I was just looking at some old photos of Hans when he was all ears like that! :wild:


----------



## walterthedog (Jun 12, 2013)

so cute! Love those EARS!


----------



## Aliqua (May 16, 2013)

Ditto - I came home to this...! Lol


Sent from Petguide.com Free App


----------



## KZoppa (Aug 14, 2010)

Aliqua said:


> View attachment 81738
> 
> 
> Ditto - I came home to this...! Lol
> ...


 
that is too cute!!! I wish Dax slept! He seems to be awake ALL THE TIME!!!!


----------



## HuskyMal89 (May 19, 2013)

Beautiful pup Kzoppa!!! My huskies and Malamutes hate the vacuum as well lol....4 dogs on a sofa shouldn't work but they make it work when the vacuum comes out lol.


----------



## KZoppa (Aug 14, 2010)

HuskyMal89 said:


> Beautiful pup Kzoppa!!! My huskies and Malamutes hate the vacuum as well lol....4 dogs on a sofa shouldn't work but they make it work when the vacuum comes out lol.


 
LOL I can picture that! Shasta will stay in her crate like "that thing never comes in here so I'm good" and Dax was up on the couch and going back and forth between my couch and the loveseat and getting up on the back. It was hilarious. He did make a valiant attempt at saving his bone though. The vacuum got too close.


----------



## HuskyMal89 (May 19, 2013)

That is really funny!! My smallest Siberian ends up on the back of the couch sometimes lol. My youngest Mal will do that same thing with his pull rope when the vacuum comes out....he always waits until it is too close and then barks and talks to the vacuum like he can make it stop haha. Is Dax a Weberhaus pup? I thought I read somewhere he was but am not sure.


----------



## KZoppa (Aug 14, 2010)

HuskyMal89 said:


> That is really funny!! My smallest Siberian ends up on the back of the couch sometimes lol. My youngest Mal will do that same thing with his pull rope when the vacuum comes out....he always waits until it is too close and then barks and talks to the vacuum like he can make it stop haha. Is Dax a Weberhaus pup? I thought I read somewhere he was but am not sure.


 
yeah Dax is from Weberhaus. He's in my signature. May have seen my thread introducing him. He's a riot. He has more character than I think he knows what to do with sometimes lol.
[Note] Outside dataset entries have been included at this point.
Lemma strings_array (l : list string) : isArray (strings_json l) = Some (map JStr l).
Proof. done. Qed.
Lemma strings_valid (l : list string) (p : json → bool) :
  Forall (λ s, p (JStr s) = true) l → forallb p (map JStr l) = true.
Proof. induction 1 as [|s l Hs _ IH]; [done|]. cbn. by rewrite Hs. Qed.
Lemma strings_unique (l : list string) : NoDup l → unique_strings (map JStr l) = true.
Proof.
  intros Hl. unfold unique_strings. rewrite map_map.
  replace (map (λ x, json_text (JStr x)) l) with l by (symmetry; apply map_id). by apply unique_NoDup.
Qed.

Lemma length_chars (s : string) : js_length s = Z.of_nat (List.length (chars s)).
Proof. unfold js_length, chars. f_equal. induction s as [|a s IH]; [done|]. cbn. by rewrite IH. Qed.

Lemma slug_length (s : string) : slugPattern s = true → id_length s.
Proof.
  unfold slugPattern, id_length. rewrite length_chars. destruct (chars s) as [|a l]; [done|]. cbn [List.length].
  intros Hs. unbool. lia.
Qed.
Lemma hostname_length (s : string) : hostnamePattern s = true → id_length s.
Proof.
  unfold hostnamePattern, id_length. rewrite length_chars. destruct (chars s) as [|a l]; [done|]. cbn [List.length].
  intros Hs. rewrite <- (length_rev l). unbool. destruct (rev l) as [|b k]; cbn [List.length]; [lia|]. unbool. lia.
Qed.
Lemma snapshot_name_length (s : string) : validateSnapshotName s = Ok tt → id_length s.
Proof.
  unfold validateSnapshotName. destruct (snapshotNamePattern s) eqn:E; [|done]. intros _.
  unfold snapshotNamePattern, id_length in *. rewrite length_chars. destruct (chars s) as [|a l]; [done|].
  cbn [List.length]. unbool. lia.
Qed.

(** ** The payload of each command *)

Section published.
Context `{Platform}.

(** Printed dates parse. *)
Hypothesis dates : ∀ t, dateParses (toISOString t) = true.

Context (c : Call) (eid i project op : string) (r : Request) (row : InstanceRow).
Hypothesis row_ok : id_length row.(i_provider_profile_id)
  ∧ ∃ create, row.(i_create_operation_id) = Some create ∧ uuidPattern create = true.

Abbreviation valid a schema d := (COMMAND_VALIDATORS dateParses a (command_event c eid schema i project op r d) = true).

(** Closes the guard's conjuncts that compute, and leaves the values. *)
Ltac passes :=
  cbn [data command_event objectValue]; conjuncts; try reflexivity; try (apply string_valid; unfold id_length in *; lia).

Lemma routing_valid : ∃ create, i_create_operation_id row = Some create ∧ uuidPattern create = true
  ∧ ∀ d, field "providerProfileId" d = JStr row.(i_provider_profile_id) → field "createOperationId" d = JStr create →
    snapshotRouting d = true.
Proof.
  destruct row_ok as [Hp (create & Hc & Hu)]. exists create. split_and!; [done|done|]. intros d Hd1 Hd2.
  unfold snapshotRouting. rewrite Hd1, Hd2. passes. exact Hu.
Qed.

Lemma power_valid a :
  valid power_instance "instance.power.requested" (JObj (("action", JStr (power_wire a)) :: routing_json row)).
Proof.
  destruct routing_valid as (create & Hc & Hu & Hr). unfold routing_json. rewrite Hc.
  unfold COMMAND_VALIDATORS, isInstancePowerRequestedV1. passes; [by destruct a|by apply Hr].
Qed.

Lemma resize_valid f target :
  id_length f → sizing_bounds target →
  valid resize_instance "instance.resize.requested"
    (JObj (("flavorId", JStr f) :: ("targetResources", sizing_json target) :: routing_json row)).
Proof.
  intros Hf Hs. destruct routing_valid as (create & Hc & Hu & Hr). unfold routing_json. rewrite Hc.
  destruct (sizing_valid target Hs) as (o & Ho & Hv). destruct row_ok as [Hp _].
  unfold COMMAND_VALIDATORS, isInstanceResizeRequestedV1. cbn [data command_event objectValue].
  passes; [exact Hu|]. change (match objectValue (sizing_json target) with Some x => sizing_object x | None => false end = true).
  by rewrite Ho.
Qed.

Lemma retain_valid t mode :
  valid retain_instance "instance.retention.requested"
    (JObj (("retentionDeadline", JStr (toISOString t))
       :: ("leaseReleaseMode", JStr (match mode with release_on_retain => "release_on_retain"
             | quarantine_until_purge => "quarantine_until_purge" end)) :: routing_json row)).
Proof.
  destruct routing_valid as (create & Hc & Hu & Hr). unfold routing_json. rewrite Hc.
  unfold COMMAND_VALIDATORS, isInstanceRetentionRequestedV1. passes; [apply dates|by destruct mode|by apply Hr].
Qed.

Lemma purge_valid authorization t :
  uuidPattern authorization = true →
  valid purge_instance "instance.purge.requested"
    (JObj (("purgeAuthorizationId", JStr authorization) :: ("retentionDeadline", JStr (toISOString t))
       :: ("reasonReference", JStr authorization) :: routing_json row)).
Proof.
  intros Ha. destruct routing_valid as (create & Hc & Hu & Hr). unfold routing_json. rewrite Hc.
  unfold COMMAND_VALIDATORS, isInstancePurgeRequestedV1. passes; [exact Ha|apply dates|exact Ha|by apply Hr].
Qed.

Lemma take_valid sn name description :
  uuidPattern sn = true → id_length name →
  COMMAND_VALIDATORS dateParses create_snapshot (command_event c eid "snapshot.create.requested" i project op r
    (JObj (("snapshotId", JStr sn) :: ("name", JStr name)
       :: (match present description with Some d => [("description", JStr d)] | None => [] end ++ routing_json row)%list)))
  = (js_length (default "" description) <=? 256).
Proof.
  intros Hsn Hname. destruct routing_valid as (create & Hc & Hu & Hr). unfold routing_json. rewrite Hc.
  assert (Hnone : COMMAND_VALIDATORS dateParses create_snapshot (command_event c eid "snapshot.create.requested" i project op r
    (JObj [("snapshotId", JStr sn); ("name", JStr name); ("providerProfileId", JStr (i_provider_profile_id row));
           ("createOperationId", JStr create)])) = true)
    by (unfold COMMAND_VALIDATORS, isSnapshotCreateRequestedV1; passes; [exact Hsn|by apply Hr]).
  destruct description as [d|]; cbn [present mbind option_bind default]; [|exact Hnone].
  unfold present. cbn [mbind option_bind]. destruct (truthy d) eqn:Ed.
  2: { apply negb_false_iff, String.eqb_eq in Ed. by subst. }
  change (id d) with d. destruct (Z.leb_spec (js_length d) 256) as [Hd|Hd].
  - unfold COMMAND_VALIDATORS, isSnapshotCreateRequestedV1. passes; try exact Hsn; try by apply Hr.
    unfold optional. cbn [is_undefined field]. apply orb_true_intro. right. apply string_valid. unfold js_length in *. lia.
  - apply not_true_is_false. unfold COMMAND_VALIDATORS, isSnapshotCreateRequestedV1. cbn [data command_event objectValue app].
    intros Hv. unbool.
    match goal with Ho : optional _ _ = true |- _ => cbn in Ho; unfold js_length in *; unbool; lia end.
Qed.

Lemma use_valid m sn reference :
  uuidPattern sn = true → id_length reference →
  valid (match m with mutate_rollback => rollback_snapshot | mutate_delete => delete_snapshot end)
    (match m with mutate_rollback => "snapshot.rollback.requested" | mutate_delete => "snapshot.delete.requested" end)
    (JObj (("snapshotId", JStr sn) :: ("providerSnapshotReference", JStr reference) :: routing_json row)).
Proof.
  intros Hsn Href. destruct routing_valid as (create & Hc & Hu & Hr). unfold routing_json. rewrite Hc.
  destruct m; unfold COMMAND_VALIDATORS, isSnapshotActionRequestedV1; passes; try exact Hsn; by apply Hr.
Qed.

Lemma create_valid k x address prefix servers :
  checked (Create "" k) →
  id_length x.(ac_providerProfileId) → sizing_bounds (flavor_sizing x.(ac_flavor)) →
  is_Some (strictIpv4 address) → is_Some (strictIpv4 x.(ac_network).(nw_gateway)) → 1 ≤ prefix ≤ 30 →
  Forall (λ a, is_Some (strictIpv4 a)) servers → NoDup servers → 1 ≤ Z.of_nat (List.length servers) ≤ 4 →
  valid create_instance "instance.create.requested" (create_json k x address prefix servers).
Proof.
  intros Hk Hp Hs Ha Hg Hx Hservers Hnodup Hcount.
  apply validateCreateInstance_characterised in Hk as ((Hi & Hf & Hn) & Hh & Hkeys & Hunique & Hok). cbn in *.
  destruct (sizing_valid _ Hs) as (o & Ho & Hv).
  apply slug_length in Hi, Hf, Hn. apply hostname_length in Hh. apply ipv4Address_strict in Ha, Hg.
  assert (Hdns : forallb ipv4Address (map JStr servers) = true)
    by (apply strings_valid, (Forall_impl _ _ _ Hservers); intros a; apply ipv4Address_strict).
  assert (Hks : forallb (λ v, stringInRange v 32 8192) (map JStr k.(cr_sshPublicKeys)) = true)
    by (apply strings_valid, (Forall_impl _ _ _ Hok); intros a []; by apply string_valid).
  apply strings_unique in Hnodup, Hunique.
  assert (Hr : sizing_object (from_option id [] (objectValue (sizing_json (flavor_sizing x.(ac_flavor))))) = true)
    by (rewrite Ho; exact Hv).
  unfold COMMAND_VALIDATORS, isInstanceCreateRequestedV1, create_json. cbn [data command_event objectValue].
  unfold ipv4Address in Ha, Hg. unbool. unfold id_length in *.
  assert (Hlength := length_map JStr servers). assert (Hkl := length_map JStr k.(cr_sshPublicKeys)).
  destruct k.(cr_sshPublicKeys) as [|key keys]; conjuncts; try reflexivity; try assumption.
  all: try (apply Z.leb_le; lia).
  all: try (unfold isSafeInteger; conjuncts; apply Z.leb_le; lia).
  apply orb_true_intro. right.
  change ((Z.of_nat (List.length (map JStr (key :: keys))) <=? 5)
          && forallb (λ v, stringInRange v 32 8192) (map JStr (key :: keys))
          && unique_strings (map JStr (key :: keys)) = true).
  rewrite Hks, Hunique. conjuncts; try done. apply Z.leb_le. lia.
Qed.
End published.

(** ** What an acceptance reads is well formed *)

Lemma loadAcceptanceContext_Ok (r : Request) (k : CreateInstanceCommand) (s s' : ControlDb) (x : AcceptanceContext) :
  loadAcceptanceContext r k s = Ok (x, s') →
  s.(catalog).(flavors) !! k.(cr_flavorId) = Some x.(ac_flavor)
  ∧ s.(catalog).(networks) !! x.(ac_network_id) = Some x.(ac_network) ∧ x.(ac_network_id) = k.(cr_networkId)
  ∧ ∃ im, s.(catalog).(images) !! k.(cr_imageId) = Some im ∧ im.(im_provider_profile_id) = x.(ac_providerProfileId).
Proof.
  intros Hs. unfold loadAcceptanceContext in Hs. accepting Hs. injection Hs as <- <-. cbn.
  unfold enabled_flavor, enabled_network, enabled_image in *.
  destruct (images (catalog s) !! cr_imageId k) as [im|]; [|done].
  destruct (flavors (catalog s) !! cr_flavorId k) as [f|]; [|done].
  destruct (networks (catalog s) !! cr_networkId k) as [n|]; [|done]. cbn in *.
  destruct (provider_profiles (catalog s) !! im_provider_profile_id im) as [pr|]; [|done]. cbn in *.
  destruct (im_enabled im); [|done]. destruct (fl_enabled f); [|done]. destruct (nw_enabled n); [|done].
  simplify_eq. cbn. eauto 10.
Qed.

(** A reserved address comes from a pool with a gateway and a prefix of 1 to
    30 bits. *)
Lemma reserveIpv4Address_Ok (x : AcceptanceContext) (s s' : ControlDb) (a : string) :
  reserveIpv4Address x s = Ok (a, s') →
  is_Some (strictIpv4 a) ∧ is_Some (strictIpv4 x.(ac_network).(nw_gateway))
  ∧ 1 ≤ prefixLengthOf x.(ac_network).(nw_ipv4_cidr) ≤ 30.
Proof.
  intros Hs. unfold reserveIpv4Address in Hs. accepting Hs. apply tlift_Ok in Hs as (a' & Ha & [= -> ->]).
  apply allocated_wf in Ha as [(n & p & [(b & t & rest & v & Hcidr & Hp & _) Hrange Hg _]) Ha].
  split_and!; [done|done|..]; unfold prefixLengthOf; cbn in Hcidr; rewrite Hcidr;
    cbn -[Number_integer]; rewrite Hp; cbn; lia.
Qed.

(** ** Properties *)

(** The commands the outbox holds, oldest first. *)
Definition commands (s : ControlDb) : list record :=
  omap (λ o, match o.(ob_payload) with P_command e => Some e | _ => None end) s.(control_outbox).

Section publication.
Context `{Platform}.
Hypothesis dates : ∀ t, dateParses (toISOString t) = true.
Context (c : Call).
Hypothesis uuids : ∀ n, uuidPattern (c.(uuid) n) = true.

(** The command of a mutation: its schema selects the workflow, and the guard
    of that workflow accepts it exactly when the mutation fits. *)
Definition command_of (m : Mutation) (e : record) : Prop :=
  workflowActionForSchema e.(envelope).(schemaName) = Some (workflow_of m)
  ∧ is_Some (objectValue e.(data)) ∧ COMMAND_VALIDATORS dateParses (workflow_of m) e = fits m.

Lemma writes_command (r : Request) (s : ControlDb) (m : Mutation) (i eid op : string) (row : InstanceRow) (w : Writes) :
  well_formed s → checked m → s.(instances) !! i = Some row → writes c s r row m w →
  command_of m (command_event c eid w.(wr_schema) i row.(i_project_id) op r w.(wr_data)).
Proof using All.
  intros Hwf Hm Hi Hw. destruct (wf_instances s Hwf i row Hi) as (Hp & Hdisk & Hcreate).
  assert (Hrow := conj Hp Hcreate). destruct Hw as [| ? f d fl q Hf | | ? k | mu i' id sn Hsn | ];
    cbn [wr_schema wr_data only_instance with_snapshot] in *; (split; [by try destruct mu|split; [by eexists|]]).
  - by apply power_valid.
  - unfold enabled_flavor in Hf.
    destruct (flavors (catalog s) !! f) as [fl'|] eqn:E; [|done]. cbn in Hf. destruct (fl_enabled fl'); [|done].
    injection Hf as ->. destruct (wf_flavors s Hwf f fl E) as [Hid (?&?&?)]. cbn [fits workflow_of].
    destruct (Z.leb_spec (default 0 d) 2048) as [Hd|Hd].
    + apply resize_valid; [done..|]. cbn in *. unfold sizing_bounds, flavor_sizing in *. cbn in *. lia.
    + eapply oversized_refused; [reflexivity|]. cbn. lia.
  - by apply retain_valid.
  - cbn [fits]. by apply take_valid; [done..|apply snapshot_name_length].
  - destruct (wf_snapshots s Hwf id sn Hsn) as [Hid Href]. cbn [workflow_of].
    assert (Huse := use_valid c eid i' row.(i_project_id) op r row Hrow mu id _ Hid Href). by destruct mu.
  - by apply purge_valid.
Qed.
Zena used to attack the vacuum if it got too close to one of her toys. The second that vacuum got turned toward her though she was scrambling to get away barking angrily at it the whole time. Big bad Zena never afraid of anything but a vacuum.


----------



## HuskyMal89 (May 19, 2013)

My oldest Malamute is scared of the broom haha. I think I saw your thread on Dax. He is a keeper!! I am interested in a coming litter from Weberhaus. I have a pup coming in 4 weeks so that interest is gonna have to stay just interest for 2 or 3 more years lol until my coming male is well trained and neck deep in IPO I hope anyway lol. If every pup looks as good as Dax does I think a Weberhaus pup is in my future at some point.


----------



## KZoppa (Aug 14, 2010)

HuskyMal89 said:


> My oldest Malamute is scared of the broom haha. I think I saw your thread on Dax. He is a keeper!! I am interested in a coming litter from Weberhaus. I have a pup coming in 4 weeks so that interest is gonna have to stay just interest for 2 or 3 more years lol until my coming male is well trained and neck deep in IPO I hope anyway lol. If every pup looks as good as Dax does I think a Weberhaus pup is in my future at some point.


 
Dax is a pretty awesome little guy. Hoping to start training for IPO when he's about a year old, if not sooner. Have to find the time and opportunity but things are a bit crazy right now so basic obedience and socialization are the biggies on the priority list for now. 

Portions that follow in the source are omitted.